--- What the task asks ---
For the entries below, print exactly the lines between the line holding "rewrite Z.land_assoc in Hu2, Hm2, Hu3, Hm3." and the line holding "by done. f_equal.", inclusive, and nothing else.

--- Given information ---
Lemma mode_csrs_neq m :
  cause_of m <> csrs.mstatus /\ cause_of m <> epc_of m /\ tval_of m <> csrs.mstatus /\
  tval_of m <> epc_of m /\ tval_of m <> cause_of m /\ tvec_of m <> csrs.mstatus /\
  tvec_of m <> epc_of m /\ tvec_of m <> cause_of m /\ tvec_of m <> tval_of m /\
  csrs.is_64 (cause_of m) = false /\ csrs.is_64 (tvec_of m) = false.
Proof.
  unfold epc_of, cause_of, tval_of, tvec_of.
  by destruct (m =? MachineMode), (m =? SupervisorMode).
Qed.

Lemma cause_csrs_ok m interrupt code t : csrs_ok t -> csrs_ok (cause_csrs m interrupt code t).
Proof.
  intros Ht. unfold cause_csrs, cause_of.
  destruct (m =? MachineMode), (m =? SupervisorMode); by repeat apply set_bits_ok.
Qed.

Lemma cause_csrs_get m interrupt code t :
  csrs_ok t -> is_uint 31 code -> is_uint 1 interrupt ->
  csr_get (cause_csrs m interrupt code t) (cause_of m) = (interrupt .<< 31) .| code.
Proof.
  intros Ht Hc Hi. unfold cause_csrs, set_bits. rewrite csr_get_set_same, csr_get_set_same.
  apply cause_value; [| done | done]. apply csr_get_range32; [done | apply mode_csrs_neq].
Qed.

Lemma cause_csrs_other m interrupt code t r :
  r <> cause_of m -> csr_get (cause_csrs m interrupt code t) r = csr_get t r.
Proof. intros. unfold cause_csrs. by rewrite !csr_get_set_bits_other by done. Qed.

(** Where a handler starts, and its cause register. *)
Lemma enter_handler_cause m c interrupt code :
  csrs_ok (csr_regs c) -> is_uint 31 code -> is_uint 1 interrupt ->
  csr_get (csr_regs c) (cause_of m) = (interrupt .<< 31) .| code ->
  csr_get (csr_regs (enter_handler m c)) (cause_of m) = (interrupt .<< 31) .| code /\
  csr_get (csr_regs (enter_handler m c)) (tval_of m) = csr_get (csr_regs c) (tval_of m) /\
  pc (enter_handler m c) = handler_pc (csr_get (csr_regs c) (tvec_of m)) interrupt code.
Proof.
  intros Hc Hcode Hi Hcause. pose proof (mode_csrs_neq m) as Hneq. destruct_and! Hneq.
  unfold enter_handler. cbn. rewrite !enter_csrs_other by done.
  rewrite Hcause. repeat split. apply handler_address_pc; [| done | done].
  by apply csr_get_range32.
Qed.

Lemma take_trap_enters {W} `{platform_ok W} `{softfloat} (e : SimulationTrap) (s : machine W) :
  trap_ok e -> trap_mode (prv (core s)) -> core_ok (core s) -> env_ok (env s) ->
  let m := exception_target (core s) e in
  prv (core s) <= m /\
  match take_trap e s with
  | (Ret _, s') =>
      handler_entered m (last_pc (core s)) (core s) (core s') /\
      csr_get (csr_regs (core s')) (cause_of m) = reason e /\
      csr_get (csr_regs (core s')) (tval_of m) = mtval e /\
      pc (core s') = Z.ldiff (csr_get (csr_regs (core s)) (tvec_of m)) 3
  | (Throw _, _) => False
  | (Fatal f, _) => env_fails f
  end.
Proof.
  intros He Hp Hs Henv m.
  assert (Hle : prv (core s) <= m) by apply Z.le_max_l.
  assert (Hm : trap_mode m) by by apply exception_target_mode.
  split; [done |].
  pose proof (take_trap_ends e s He Hp Hs Henv) as Ht. unfold ends_with in Ht.
  destruct (take_trap e s) as [[u|e'|f] s']; [| done | done]. destruct Ht as [-> _].
  fold m. unfold caused. fold m.
  set (t := csr_set (tval_of m) _ _).
  pose proof (mode_csrs_neq m) as Hneq. destruct_and! Hneq.
  assert (Hcode : is_uint 31 (reason e)) by (unfold is_uint; destruct He; lia).
  assert (Hother : forall r, r <> cause_of m -> r <> tval_of m ->
    csr_get t r = csr_get (csr_regs (core s)) r) by
    (intros; unfold t; by rewrite csr_get_set_other, cause_csrs_other).
  assert (Ht : csrs_ok t).
  { apply csrs_ok_set; [| apply cause_csrs_ok, Hs]. apply csr_value_ok_plain;
      unfold tval_of; destruct (m =? MachineMode), (m =? SupervisorMode); apply He || done. }
  split; [by apply enter_handler_entered |].
  destruct (enter_handler_cause m (set_lr_sc_counter 0 (set_csr_regs t (set_pc (last_pc (core s)) (core s))))
    0 (reason e)) as (Ec & Et & Epc); [done | done | done | |].
  { cbn. unfold t. rewrite csr_get_set_other by done. apply cause_csrs_get; [apply Hs | done | done]. }
  rewrite Ec, Et, Epc. cbn. unfold t at 1. rewrite csr_get_set_same, Hother by done. done.
Qed.

(** C4: taking an exception.  In a machine that satisfies the invariant and runs
    in machine, supervisor or user mode, take_trap ends (unless a call of the
    platform fails) in the mode [medeleg] and [sedeleg] delegate the exception
    to, which is never below the mode it was raised in: the handler is entered
    with the address of the instruction in epc, the code and the value of the
    exception in the cause and trap value registers, at the base address of the
    trap vector; no other CSR changes. *)
Theorem take_trap_spec {W} `{platform_ok W} `{softfloat} (e : SimulationTrap) (s : machine W) :
  trap_ok e -> trap_mode (prv (core s)) -> core_ok (core s) -> env_ok (env s) ->
  let m := exception_target (core s) e in
  prv (core s) <= m /\
  match take_trap e s with
  | (Ret _, s') =>
      handler_entered m (last_pc (core s)) (core s) (core s') /\
      csr_get (csr_regs (core s')) (cause_of m) = reason e /\
      csr_get (csr_regs (core s')) (tval_of m) = mtval e /\
      pc (core s') = Z.ldiff (csr_get (csr_regs (core s)) (tvec_of m)) 3
  | (Throw _, _) => False
  | (Fatal f, _) => env_fails f
  end.
Proof. apply take_trap_enters. Qed.

(** ** Interrupts *)

(** The mode [mideleg] and [sideleg] send interrupt [k] to. *)
Definition interrupt_target (s : ISS) (k : Z) : PrivilegeLevel :=
  if Z.testbit (csr_get (csr_regs s) csrs.mideleg) k
  then if Z.testbit (csr_get (csr_regs s) csrs.sideleg) k then UserMode else SupervisorMode
  else MachineMode.

Definition interrupt_pending (s : ISS) (m : PrivilegeLevel) (k : Z) : bool :=
  Z.testbit (csr_get (csr_regs s) csrs.mie) k && Z.testbit (csr_get (csr_regs s) csrs.mip) k &&
  (interrupt_target s k =? m).

(** Interrupts for mode [m] are taken in all modes below it, and in [m] itself
    when its enable bit is set. *)
Definition interrupts_enabled (s : ISS) (m : PrivilegeLevel) : bool :=
  (prv s <? m) || (prv s =? m) && nonzero (get_bits (csr_regs s) csrs.mstatus (ie_of m)).

(** Decreasing priority: external, software, timer; machine, supervisor, user. *)
Definition interrupt_priority : list Z := [11; 3; 7; 9; 1; 5; 8; 0; 4].

Definition select_for (s : ISS) (m : PrivilegeLevel) : option (PrivilegeLevel * Z) :=
  if interrupts_enabled s m then pair m <$> List.find (interrupt_pending s m) interrupt_priority
  else None.

(** The interrupt the privileged architecture selects: the highest mode that has
    one pending and enabled, and there the one of the highest priority. *)
Definition select_interrupt (s : ISS) : option (PrivilegeLevel * Z) :=
  match select_for s MachineMode with
  | Some x => Some x
  | None => match select_for s SupervisorMode with
            | Some x => Some x
            | None => select_for s UserMode
            end
  end.

(** What the code decides: the mode of the record, and the code of its bits. *)
Definition code_decision (x : PendingInterrupts) : option (PrivilegeLevel * Z) :=
  if target_mode x =? NoneMode then None else pair (target_mode x) <$> interrupt_code (pending x).

Lemma interrupt_code_find p : interrupt_code p = List.find (Z.testbit p) interrupt_priority.
Proof.
  unfold interrupt_code.
  change mip.meip with (mip_field 11). change mip.msip with (mip_field 3).
  change mip.mtip with (mip_field 7). change mip.seip with (mip_field 9).
  change mip.ssip with (mip_field 1). change mip.stip with (mip_field 5).
  change mip.ueip with (mip_field 8). change mip.usip with (mip_field 0).
  change mip.utip with (mip_field 4). rewrite !nonzero_field_1 by lia.
  reflexivity.
Qed.

Lemma find_ext_in {A} (f g : A -> bool) (l : list A) :
  (forall x, In x l -> f x = g x) -> List.find f l = List.find g l.
Proof.
  induction l as [|x l IH]; [done |]. intros Hx. simpl. rewrite (Hx x) by by left.
  rewrite IH; [done |]. intros. apply Hx. by right.
Qed.

Lemma find_none_zero p :
  is_uint 32 p -> Z.ldiff p MIE_MASK = 0 ->
  List.find (Z.testbit p) interrupt_priority = None <-> nonzero p = false.
Proof.
  intros Hp Hm. rewrite <- interrupt_code_find. unfold nonzero. split.
  - intros Hn. destruct (Z.eqb_spec p 0) as [|Hp0]; [done |].
    by destruct (interrupt_code_some p Hp Hm Hp0).
  - intros Hz. assert (p = 0) as -> by lia. done.
Qed.

Lemma ldiff_land_l v x M : Z.ldiff v M = 0 -> Z.ldiff (v .& x) M = 0.
Proof.
  intros Hv. apply Z.bits_inj'. intros k ?.
  assert (Hk := f_equal (fun z => Z.testbit z k) Hv). cbv beta in Hk.
  rewrite Z.ldiff_spec, Z.testbit_0_l in *. rewrite Z.land_spec.
  by destruct (Z.testbit v k), (Z.testbit M k), (Z.testbit x k).
Qed.

(** One level of the decision: [p] is the part of the enabled and pending bits
    that goes to mode [m]. *)
Lemma select_level s m p (rest : PendingInterrupts) :
  is_uint 32 p -> Z.ldiff p MIE_MASK = 0 -> (m =? NoneMode) = false ->
  (forall k, 0 <= k < 32 -> Z.testbit p k = interrupt_pending s m k) ->
  code_decision (if nonzero p && interrupts_enabled s m then mkPending m p else rest)
  = match select_for s m with Some x => Some x | None => code_decision rest end.
Proof.
  intros Hp Hmask Hm Hk. unfold select_for.
  assert (Hf : List.find (interrupt_pending s m) interrupt_priority
               = List.find (Z.testbit p) interrupt_priority).
  { apply find_ext_in. intros k Hin. symmetry. apply Hk.
    repeat (destruct Hin as [<-|Hin]; [lia |]). done. }
  rewrite Hf. destruct (interrupts_enabled s m); rewrite ?andb_false_r, ?andb_true_r; [| done].
  pose proof (find_none_zero p Hp Hmask) as Hz.
  destruct (nonzero p) eqn:E.
  - unfold code_decision. cbn [target_mode pending]. rewrite Hm.
    rewrite <- interrupt_code_find in *.
    destruct (interrupt_code p); [done |]. destruct Hz as [Hz _]. discriminate (Hz eq_refl).
  - by rewrite (proj2 Hz).
Qed.

Lemma code_decision_select (s : ISS) :
  core_ok s -> code_decision (pending_interrupts s) = select_interrupt s.
Proof.
  intros Hs. pose proof (ok_csrs Hs csrs.mie) as [Hmie Hmask]. simpl in Hmask.
  change (is_uint (reg_width csrs.mie)) with (is_uint 32) in Hmie.
  set (mie := csr_get (csr_regs s) csrs.mie) in *.
  set (mip := csr_get (csr_regs s) csrs.mip).
  assert (Hok : forall x, is_uint 32 (mie .& mip .& x) /\ Z.ldiff (mie .& mip .& x) MIE_MASK = 0).
  { intros x. rewrite <- Z.land_assoc. split; [by apply is_uint_land_l; [lia |] |].
    by apply ldiff_land_l. }
  set (del := csr_get (csr_regs s) csrs.mideleg). set (sdel := csr_get (csr_regs s) csrs.sideleg).
  assert (Htarget : forall m k, 0 <= k < 32 -> interrupt_pending s m k
    = Z.testbit mie k && Z.testbit mip k &&
      ((if Z.testbit del k then if Z.testbit sdel k then UserMode else SupervisorMode
        else MachineMode) =? m)) by done.
  assert (Hnot : forall v k, 0 <= k < 32 -> Z.testbit (uint32 (Z.lnot v)) k = negb (Z.testbit v k))
    by (intros; unfold uint32; by rewrite uint_testbit_low, Z.lnot_spec by lia).
  assert (Hlevel : forall m, select_for s m = None \/ exists k, In k interrupt_priority /\
    Z.testbit mie k && Z.testbit mip k = true).
  { intros m. unfold select_for. destruct (interrupts_enabled s m); [| by left].
    destruct (List.find (interrupt_pending s m) interrupt_priority) as [k|] eqn:Ef; [right | by left].
    apply List.find_some in Ef as [Hin Hk]. exists k. split; [done |].
    unfold interrupt_pending in Hk. by apply andb_true_iff in Hk as [Hk _]. }
  unfold pending_interrupts. fold mie mip del sdel. unfold select_interrupt.
  destruct (Z.eqb_spec (mie .& mip) 0) as [E0|E0].
  { assert (Hnone : forall m, select_for s m = None).
    { intros m. destruct (Hlevel m) as [|(k & _ & Hk)]; [done |].
      rewrite <- Z.land_spec, E0, Z.testbit_0_l in Hk. done. }
    by rewrite !Hnone. }
  destruct (Hok (uint32 (Z.lnot del))) as [Hu1 Hm1].
  pose proof (Hok (del .& uint32 (Z.lnot sdel))) as [Hu2 Hm2].
  pose proof (Hok (del .& sdel)) as [Hu3 Hm3].
  rewrite Z.land_assoc in Hu2, Hm2, Hu3, Hm3.
  change ((prv s <? MachineMode) || (prv s =? MachineMode) && nonzero (get_bits (csr_regs s) csrs.mstatus mstatus.mie))
    with (interrupts_enabled s MachineMode).
  rewrite (select_level s MachineMode); [| done | done | done |].
  2: { intros k Hk. rewrite Htarget, !Z.land_spec, Hnot by done. f_equal.
       by destruct (Z.testbit del k), (Z.testbit sdel k). }
  destruct (select_for s MachineMode); [done |].
  change ((prv s <? SupervisorMode) || (prv s =? SupervisorMode) && nonzero (get_bits (csr_regs s) csrs.mstatus mstatus.sie))
    with (interrupts_enabled s SupervisorMode).
  rewrite (select_level s SupervisorMode); [| done | done | done |].
  2: { intros k Hk. rewrite Htarget, !Z.land_spec, Hnot by done. rewrite <- !andb_assoc. do 2 f_equal.
       by destruct (Z.testbit del k), (Z.testbit sdel k). }
  destruct (select_for s SupervisorMode); [done |].
  assert (Euser : (prv s =? UserMode) && nonzero (get_bits (csr_regs s) csrs.mstatus mstatus.uie)
    = interrupts_enabled s UserMode).
  { unfold interrupts_enabled. pose proof (ok_prv Hs).
    by rewrite (proj2 (Z.ltb_ge (prv s) UserMode)) by (unfold UserMode; lia). }
  rewrite Euser, (select_level s UserMode); [by destruct (select_for s UserMode) | done | done | done |].
  intros k Hk. rewrite Htarget, !Z.land_spec by done. rewrite <- !andb_assoc. do 2 f_equal.
  by destruct (Z.testbit del k), (Z.testbit sdel k).
Qed.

--- Exercise solution ---
  rewrite Z.land_assoc in Hu2, Hm2, Hu3, Hm3.
  change ((prv s <? MachineMode) || (prv s =? MachineMode) && nonzero (get_bits (csr_regs s) csrs.mstatus mstatus.mie))
    with (interrupts_enabled s MachineMode).
  rewrite (select_level s MachineMode); [| done | done | done |].
  2: { intros k Hk. rewrite Htarget, !Z.land_spec, Hnot by done. f_equal.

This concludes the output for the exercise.